[Stored items]
***

(* ===== verification/Logger.v ===== *)
(** * Logger: the formatted logging of [logger.hpp]

    [log] splits its format at ["{}"], takes a process-wide mutex, prints a
    time stamp and interleaves the segments with the arguments.  The mutex is
    released only on the normal path. *)

From S2P Require Import Prelude Text.

(** The state of the logger: [logger::mutex] and what went to [std::cerr]. *)
Record Logger := mkLogger { log_locked : bool; log_cerr : bytes }.

Definition Logger_init : Logger := mkLogger false [].

Definition placeholder : bytes := str "{}".

(** [mutex.lock()]: a mutex that nobody will release is never acquired. *)
Definition log_lock : comp Logger unit := λ s,
  if log_locked s then (Undef SelfDeadlock, s) else (Ret tt, mkLogger true (log_cerr s)).
Definition log_unlock : comp Logger unit :=
  cmodify (λ s, mkLogger false (log_cerr s)).
Definition cerr_write (data : bytes) : comp Logger unit :=
  cmodify (λ s, mkLogger (log_locked s) (log_cerr s ++ data)).

(** The [do ... while] loop that fills [segments]; the search position grows
    with every round, so [length format + 1] rounds are enough. *)
Fixpoint segments_from (fuel : nat) (format : bytes) (seg_begin_pos : Z)
  : outcome (list bytes) :=
  match fuel with
  | O => Ret []
  | S fuel' =>
      let seg_end_pos := find_from format placeholder seg_begin_pos in
      match substr format seg_begin_pos (size_wrap (seg_end_pos - seg_begin_pos)) with
      | Ret seg =>
          if decide (seg_end_pos = npos) then Ret [seg]
          else match segments_from fuel' format (size_wrap (seg_end_pos + 2)) with
               | Ret segs => Ret (seg :: segs)
               | o => o
               end
      | Throw e => Throw e
      | AssertFailed => AssertFailed
      | Waits => Waits
      | Undef u => Undef u
      end
  end.

Definition segments_of (format : bytes) : outcome (list bytes) :=
  segments_from (S (length format)) format 0.

(** [priv::dispatch_r]: the two overloads, the first for the last argument. *)
Fixpoint dispatch_r (iter : list bytes) (oss : bytes) (args : list bytes)
  : outcome bytes :=
  match args with
  | [] => Ret oss
  | last :: [] =>
      match iter with
      | [] => Undef EndDeref
      | [_] => Undef EndDeref
      | [s1; s2] => Ret (oss ++ s1 ++ last ++ s2)
      | _ => Throw (str "not enough argument given")
      end
  | head :: tail =>
      match iter with
      | [] => Undef EndDeref
      | s1 :: iter' => dispatch_r iter' (oss ++ s1 ++ head) tail
      end
  end.

(** [time_str] is what [std::ctime] returned for the current time. *)
Definition time_prefix (time_str : bytes) : outcome bytes :=
  match substr time_str 0 (size_wrap (zlen time_str - 1)) with
  | Ret t => Ret (str "[" ++ t ++ str "] ")
  | o => o
  end.

(** [log(format, head, tail...)], the arguments as [operator<<] prints them. *)
Definition log (time_str format : bytes) (args : list bytes) : comp Logger unit :=
  let* segments := clift (segments_of format) in
  let* _ := log_lock in
  let* prefix := clift (time_prefix time_str) in
  let* _ := cerr_write prefix in
  let* line := clift (dispatch_r segments [] args) in
  let* _ := cerr_write (line ++ [LF]) in
  log_unlock.

(** [log(msg)]. *)
Definition log_msg (time_str msg : bytes) : comp Logger unit :=
  let* _ := log_lock in
  let* prefix := clift (time_prefix time_str) in
  let* _ := cerr_write prefix in
  let* _ := cerr_write (msg ++ [LF]) in
  log_unlock.

(** ** The reference: splitting at the placeholders *)

Fixpoint split_format (fuel : nat) (s : bytes) : list bytes :=
  match fuel, index_of_sub placeholder s with
  | S fuel', Some i => take i s :: split_format fuel' (drop (i + 2) s)
  | _, _ => [s]
  end.

Definition format_segments (format : bytes) : list bytes :=
  split_format (length format) format.

(** The segments with the arguments between them. *)
Fixpoint interleave (segs args : list bytes) {struct args} : bytes :=
  match args with
  | [] => match segs with [s] => s | _ => [] end
  | a :: args' =>
      match segs with
      | [] => []
      | s :: segs' => s ++ a ++ interleave segs' args'
      end
  end.

(** ** Lemmas *)

Lemma starts_with_length needle s : starts_with needle s = true → (length needle ≤ length s)%nat.
Proof.
  revert s. induction needle as [|n needle IH]; intros s; cbn; [lia|].
  destruct s as [|c s]; [done|]. intros [_ H]%andb_prop. cbn. apply IH in H. lia.
Qed.

Lemma index_of_sub_bound needle s i :
  index_of_sub needle s = Some i → (i + length needle ≤ length s)%nat.
Proof.
  revert i. induction s as [|c s IH]; intros i; cbn.
  - destruct (starts_with needle []) eqn:E; [|done]. intros [= <-].
    apply starts_with_length in E. cbn in *. lia.
  - destruct (starts_with needle (c :: s)) eqn:E.
    + intros [= <-]. apply starts_with_length in E. cbn in *. lia.
    + destruct (index_of_sub needle s) as [j|] eqn:Ej; [|done].
      intros [= <-]. specialize (IH j eq_refl). lia.
Qed.

Lemma starts_with_app needle s : starts_with needle s = true → ∃ t, s = needle ++ t.
Proof.
  revert s. induction needle as [|n needle IH]; intros s; cbn; [eauto|].
  destruct s as [|c s]; [done|].
  intros [->%bool_decide_eq_true Hs]%andb_prop.
  destruct (IH s Hs) as [t ->]. by exists t.
Qed.

Lemma index_of_sub_split needle s i :
  index_of_sub needle s = Some i →
  s = take i s ++ needle ++ drop (i + length needle) s.
Proof.
  revert i. induction s as [|c s IH]; intros i; cbn [index_of_sub].
  - destruct (starts_with needle []) eqn:E; [|done]. intros [= <-].
    apply starts_with_app in E as [t Ht]. rewrite Ht at 1. cbn.
    rewrite Ht. by rewrite drop_app_length.
  - destruct (starts_with needle (c :: s)) eqn:E.
    + intros [= <-]. apply starts_with_app in E as [t Ht]. rewrite Ht at 1. cbn.
      rewrite Ht. by rewrite drop_app_length.
    + destruct (index_of_sub needle s) as [j|] eqn:Ej; [|done].
      intros [= <-]. cbn. f_equal. by apply IH.
Qed.

Lemma split_format_length_pos fuel s : (0 < length (split_format fuel s))%nat.
Proof.
  destruct fuel; cbn [split_format]; [cbn; lia|].
  destruct (index_of_sub placeholder s); cbn [length]; lia.
Qed.

(** A smaller bound on the rounds gives the same segments once it covers the
    text. *)
Lemma split_format_fuel fuel fuel' s :
  (length s ≤ fuel)%nat → (length s ≤ fuel')%nat → split_format fuel s = split_format fuel' s.
Proof.
  revert fuel' s. induction fuel as [|fuel IH]; intros fuel' s Hf Hf'.
  - assert (s = []) as -> by (destruct s; cbn in Hf; [done|lia]).
    by destruct fuel'.
  - cbn [split_format]. destruct fuel' as [|fuel'].
    + assert (s = []) as -> by (destruct s; cbn in Hf'; [done|lia]). done.
    + cbn [split_format].
      destruct (index_of_sub placeholder s) as [i|] eqn:E; [|done].
      f_equal. apply index_of_sub_bound in E. cbn in E.
      apply IH; rewrite length_drop; lia.
Qed.

(** The loop computes the reference segments of the text it has left. *)
Lemma segments_from_spec fuel format pos :
  (length (drop (Z.to_nat pos) format) < fuel)%nat → 0 ≤ pos ≤ zlen format →
  zlen format < 2 ^ 63 →
  segments_from fuel format pos
  = Ret (split_format (length (drop (Z.to_nat pos) format)) (drop (Z.to_nat pos) format)).
Proof.
  revert pos. induction fuel as [|fuel IH]; intros pos Hf Hpos Hbig; [lia|].
  set (s := drop (Z.to_nat pos) format) in *.
  assert (Hlen : zlen s = zlen format - pos).
  { unfold s, zlen. rewrite length_drop. unfold zlen in Hpos. lia. }
  cbn [segments_from]. unfold find_from.
  rewrite decide_False by lia. fold s.
  destruct (index_of_sub placeholder s) as [i|] eqn:E.
  - pose proof (index_of_sub_bound _ _ _ E) as Hi. cbn in Hi.
    assert (Z.of_nat i + 2 ≤ zlen s) by (unfold zlen; lia).
    unfold npos, size_wrap in *.
    rewrite !wrap_small by lia.
    unfold substr. rewrite decide_False by lia. fold s.
    replace (Z.min _ _) with (Z.of_nat i) by lia.
    rewrite Nat2Z.id. rewrite decide_False by lia.
    replace (pos + Z.of_nat i + 2) with (pos + Z.of_nat (i + 2)) by lia.
    assert (Hd : drop (Z.to_nat (pos + Z.of_nat (i + 2))) format = drop (i + 2) s).
    { unfold s. rewrite drop_drop. f_equal. lia. }
    rewrite IH; rewrite ?Hd; try lia; [|rewrite length_drop; lia].
    destruct (length s) as [|n] eqn:En; [lia|]. cbn [split_format]. rewrite E.
    do 2 f_equal. apply split_format_fuel; rewrite ?length_drop; lia.
  - unfold substr. rewrite decide_False by lia. fold s.
    rewrite decide_True by done.
    assert (take (Z.to_nat (Z.min (size_wrap (npos - pos)) (zlen format - pos))) s = s) as ->.
    { unfold size_wrap, npos. rewrite wrap_small by lia. apply take_ge.
      unfold zlen in *. lia. }
    destruct (length s) as [|n] eqn:En; cbn [split_format]; by rewrite ?E.
Qed.

Lemma segments_of_spec format :
  zlen format < 2 ^ 63 → segments_of format = Ret (format_segments format).
Proof.
  intros Hb. unfold segments_of, format_segments. rewrite segments_from_spec.
  - by rewrite drop_0.
  - rewrite drop_0. lia.
  - pose proof (zlen_nonneg format). lia.
  - done.
Qed.

Lemma interleave_cons s a segs args :
  interleave (s :: segs) (a :: args) = s ++ a ++ interleave segs args.
Proof. done. Qed.

Lemma dispatch_r_exact segs args oss :
  args ≠ [] → length segs = S (length args) →
  dispatch_r segs oss args = Ret (oss ++ interleave segs args).
Proof.
  revert segs oss. induction args as [|a args IH]; intros segs oss Hne Hl; [done|].
  destruct args as [|a' args].
  - destruct segs as [|s1 [|s2 [|??]]]; cbn in Hl; try lia. done.
  - destruct segs as [|s1 segs]; cbn in Hl; [lia|].
    cbn [dispatch_r]. rewrite IH by (done || (cbn in *; lia)).
    by rewrite (interleave_cons s1 a), <- !app_assoc.
Qed.

Lemma dispatch_r_missing segs args oss :
  args ≠ [] → (S (length args) < length segs)%nat →
  dispatch_r segs oss args = Throw (str "not enough argument given").
Proof.
  revert segs oss. induction args as [|a args IH]; intros segs oss Hne Hl; [done|].
  destruct args as [|a' args].
  - destruct segs as [|s1 [|s2 [|??]]]; cbn in Hl; try lia. done.
  - destruct segs as [|s1 segs]; cbn in Hl; [lia|].
    cbn [dispatch_r]. apply IH; [done|cbn in *; lia].
Qed.

Lemma dispatch_r_extra segs args oss :
  args ≠ [] → (length segs < S (length args))%nat →
  dispatch_r segs oss args = Undef EndDeref.
Proof.
  revert segs oss. induction args as [|a args IH]; intros segs oss Hne Hl; [done|].
  destruct args as [|a' args].
  - destruct segs as [|s1 [|s2 [|??]]]; cbn in Hl; try lia; done.
  - destruct segs as [|s1 segs]; cbn in Hl; [done|].
    cbn [dispatch_r]. apply IH; [done|cbn in *; lia].
Qed.

Lemma time_prefix_line t :
  zlen t < 2 ^ 63 → time_prefix (t ++ [LF]) = Ret (str "[" ++ t ++ str "] ").
Proof.
  intros Hb. unfold time_prefix. rewrite zlen_app.
  change (zlen [LF]) with 1. replace (zlen t + 1 - 1) with (zlen t) by lia.
  pose proof (zlen_nonneg t). unfold size_wrap. rewrite wrap_small by lia.
  by rewrite substr_prefix.
Qed.

(** What [log] does, by the number of segments against the number of
    arguments. *)
Lemma log_eq t format args s :
  log_locked s = false → zlen t < 2 ^ 63 → zlen format < 2 ^ 63 →
  log (t ++ [LF]) format args s
  = let head := log_cerr s ++ str "[" ++ t ++ str "] " in
    match dispatch_r (format_segments format) [] args with
    | Ret line => (Ret tt, mkLogger false ((head ++ line ++ [LF])))
    | Throw e => (Throw e, mkLogger true head)
    | AssertFailed => (AssertFailed, mkLogger true head)
    | Waits => (Waits, mkLogger true head)
    | Undef u => (Undef u, mkLogger true head)
    end.
Proof.
  intros Hl Ht Hf. unfold log, cbind, clift, log_lock, log_unlock, cerr_write, cmodify.
  rewrite segments_of_spec, Hl, time_prefix_line by done. cbn [log_cerr log_locked].
  by destruct (dispatch_r _ _ _).
Qed.

(** Reassembling the segments with the placeholder gives the format back. *)
Lemma format_segments_join format :
  interleave (format_segments format)
    (replicate (pred (length (format_segments format))) placeholder) = format.
Proof.
  unfold format_segments.
  enough (∀ n s, (length s ≤ n)%nat → interleave (split_format n s)
    (replicate (pred (length (split_format n s))) placeholder) = s) as H by by apply H.
  induction n as [|n IH]; intros s Hs.
  - assert (s = []) as -> by (destruct s; cbn in Hs; [done|lia]). done.
  - cbn [split_format]. destruct (index_of_sub placeholder s) as [i|] eqn:E; [|done].
    pose proof (index_of_sub_bound _ _ _ E) as Hb. cbn in Hb.
    pose proof (split_format_length_pos n (drop (i + 2) s)) as Hp.
    specialize (IH (drop (i + 2) s)). rewrite length_drop in IH.
    specialize (IH ltac:(lia)).
    destruct (split_format n (drop (i + 2) s)) as [|x xs] eqn:Ex; [cbn in Hp; lia|].
    cbn [length pred replicate] in *.
    rewrite interleave_cons, IH. symmetry. by apply (index_of_sub_split placeholder).
Qed.

(** ** Properties *)

(** A call with as many arguments as its format has placeholders prints one
    line, the time stamp and the format with each placeholder replaced by its
    argument, and leaves the mutex free. *)
Theorem log_prints_line t format args s :
  log_locked s = false → zlen t < 2 ^ 63 → zlen format < 2 ^ 63 →
  args ≠ [] → length (format_segments format) = S (length args) →
  log (t ++ [LF]) format args s
  = (Ret tt, mkLogger false
       (log_cerr s ++ str "[" ++ t ++ str "] "
        ++ interleave (format_segments format) args ++ [LF]))
  ∧ interleave (format_segments format) (replicate (length args) placeholder) = format.
Proof.
  intros Hl Ht Hf Hne Hn. split.
  - rewrite log_eq, dispatch_r_exact by done. cbn [app]. by rewrite <- !app_assoc.
  - rewrite <- (format_segments_join format) at 2. by rewrite Hn.
Qed.

Lemma log_prints_line_witness :
  log (str "Mon" ++ [LF]) (str "write error to {}: {}") [str "10.0.0.1:80"; str "EPIPE"]
    Logger_init
  = (Ret tt, mkLogger false (str "[Mon] write error to 10.0.0.1:80: EPIPE" ++ [LF])).
Proof.
  refine (proj1 (log_prints_line (str "Mon") (str "write error to {}: {}")
    [str "10.0.0.1:80"; str "EPIPE"] Logger_init _ _ _ _ _)); (reflexivity || done).
Defined.

(** A call with fewer arguments than placeholders throws after it took the
    mutex and does not release it: from then on every [log] blocks for ever.  A
    call with more arguments than placeholders dereferences [end()], with the
    mutex taken as well. *)
Theorem log_wrong_arity t format args s :
  log_locked s = false → zlen t < 2 ^ 63 → zlen format < 2 ^ 63 → args ≠ [] →
  length (format_segments format) ≠ S (length args) →
  ∃ o s', log (t ++ [LF]) format args s = (o, s')
    ∧ o = (if decide (S (length args) < length (format_segments format))%nat
           then Throw (str "not enough argument given") else Undef EndDeref)
    ∧ log_cerr s' = log_cerr s ++ str "[" ++ t ++ str "] "
    ∧ (∀ t' msg, log_msg t' msg s' = (Undef SelfDeadlock, s'))
    ∧ (∀ t' format' args', zlen format' < 2 ^ 63 →
         log t' format' args' s' = (Undef SelfDeadlock, s')).
Proof.
  intros Hl Ht Hf Hne Hn. eexists _, (mkLogger true _). split; [|split; [reflexivity|]].
  - rewrite log_eq by done. case_decide.
    + by rewrite dispatch_r_missing.
    + by rewrite dispatch_r_extra by (done || lia).
  - split; [done|]. split; [done|]. intros t' f' a' Hf'.
    unfold log, cbind, clift. by rewrite segments_of_spec.
Qed.

Lemma log_wrong_arity_witness :
  ∃ o s', log (str "Mon" ++ [LF]) (str "{} {}") [str "x"] Logger_init = (o, s')
    ∧ o = Throw (str "not enough argument given")
    ∧ log_msg (str "T") (str "later") s' = (Undef SelfDeadlock, s').
Proof.
  destruct (log_wrong_arity (str "Mon") (str "{} {}") [str "x"] Logger_init)
    as (o & s' & H1 & H2 & _ & H3 & _); try (reflexivity || done).
  exists o, s'. split; [exact H1|]. split; [exact H2|]. apply H3.
Defined.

***

Here the output must be the lines above from the line with "(Waits, mkLogger true head)" to the line with "- rewrite log_eq, dispatch_r_exact", both included, duplicated word for word and nothing else.

    | Waits => (Waits, mkLogger true head)
    | Undef u => (Undef u, mkLogger true head)
    end.
Proof.
  intros Hl Ht Hf. unfold log, cbind, clift, log_lock, log_unlock, cerr_write, cmodify.
  rewrite segments_of_spec, Hl, time_prefix_line by done. cbn [log_cerr log_locked].
  by destruct (dispatch_r _ _ _).
Qed.

(** Reassembling the segments with the placeholder gives the format back. *)
Lemma format_segments_join format :
  interleave (format_segments format)
    (replicate (pred (length (format_segments format))) placeholder) = format.
Proof.
  unfold format_segments.
  enough (∀ n s, (length s ≤ n)%nat → interleave (split_format n s)
    (replicate (pred (length (split_format n s))) placeholder) = s) as H by by apply H.
  induction n as [|n IH]; intros s Hs.
  - assert (s = []) as -> by (destruct s; cbn in Hs; [done|lia]). done.
  - cbn [split_format]. destruct (index_of_sub placeholder s) as [i|] eqn:E; [|done].
    pose proof (index_of_sub_bound _ _ _ E) as Hb. cbn in Hb.
    pose proof (split_format_length_pos n (drop (i + 2) s)) as Hp.
    specialize (IH (drop (i + 2) s)). rewrite length_drop in IH.
    specialize (IH ltac:(lia)).
    destruct (split_format n (drop (i + 2) s)) as [|x xs] eqn:Ex; [cbn in Hp; lia|].
    cbn [length pred replicate] in *.
    rewrite interleave_cons, IH. symmetry. by apply (index_of_sub_split placeholder).
Qed.

(** ** Properties *)

(** A call with as many arguments as its format has placeholders prints one
    line, the time stamp and the format with each placeholder replaced by its
    argument, and leaves the mutex free. *)
Theorem log_prints_line t format args s :
  log_locked s = false → zlen t < 2 ^ 63 → zlen format < 2 ^ 63 →
  args ≠ [] → length (format_segments format) = S (length args) →
  log (t ++ [LF]) format args s
  = (Ret tt, mkLogger false
       (log_cerr s ++ str "[" ++ t ++ str "] "
        ++ interleave (format_segments format) args ++ [LF]))
  ∧ interleave (format_segments format) (replicate (length args) placeholder) = format.
Proof.
  intros Hl Ht Hf Hne Hn. split.
  - rewrite log_eq, dispatch_r_exact by done. cbn [app]. by rewrite <- !app_assoc.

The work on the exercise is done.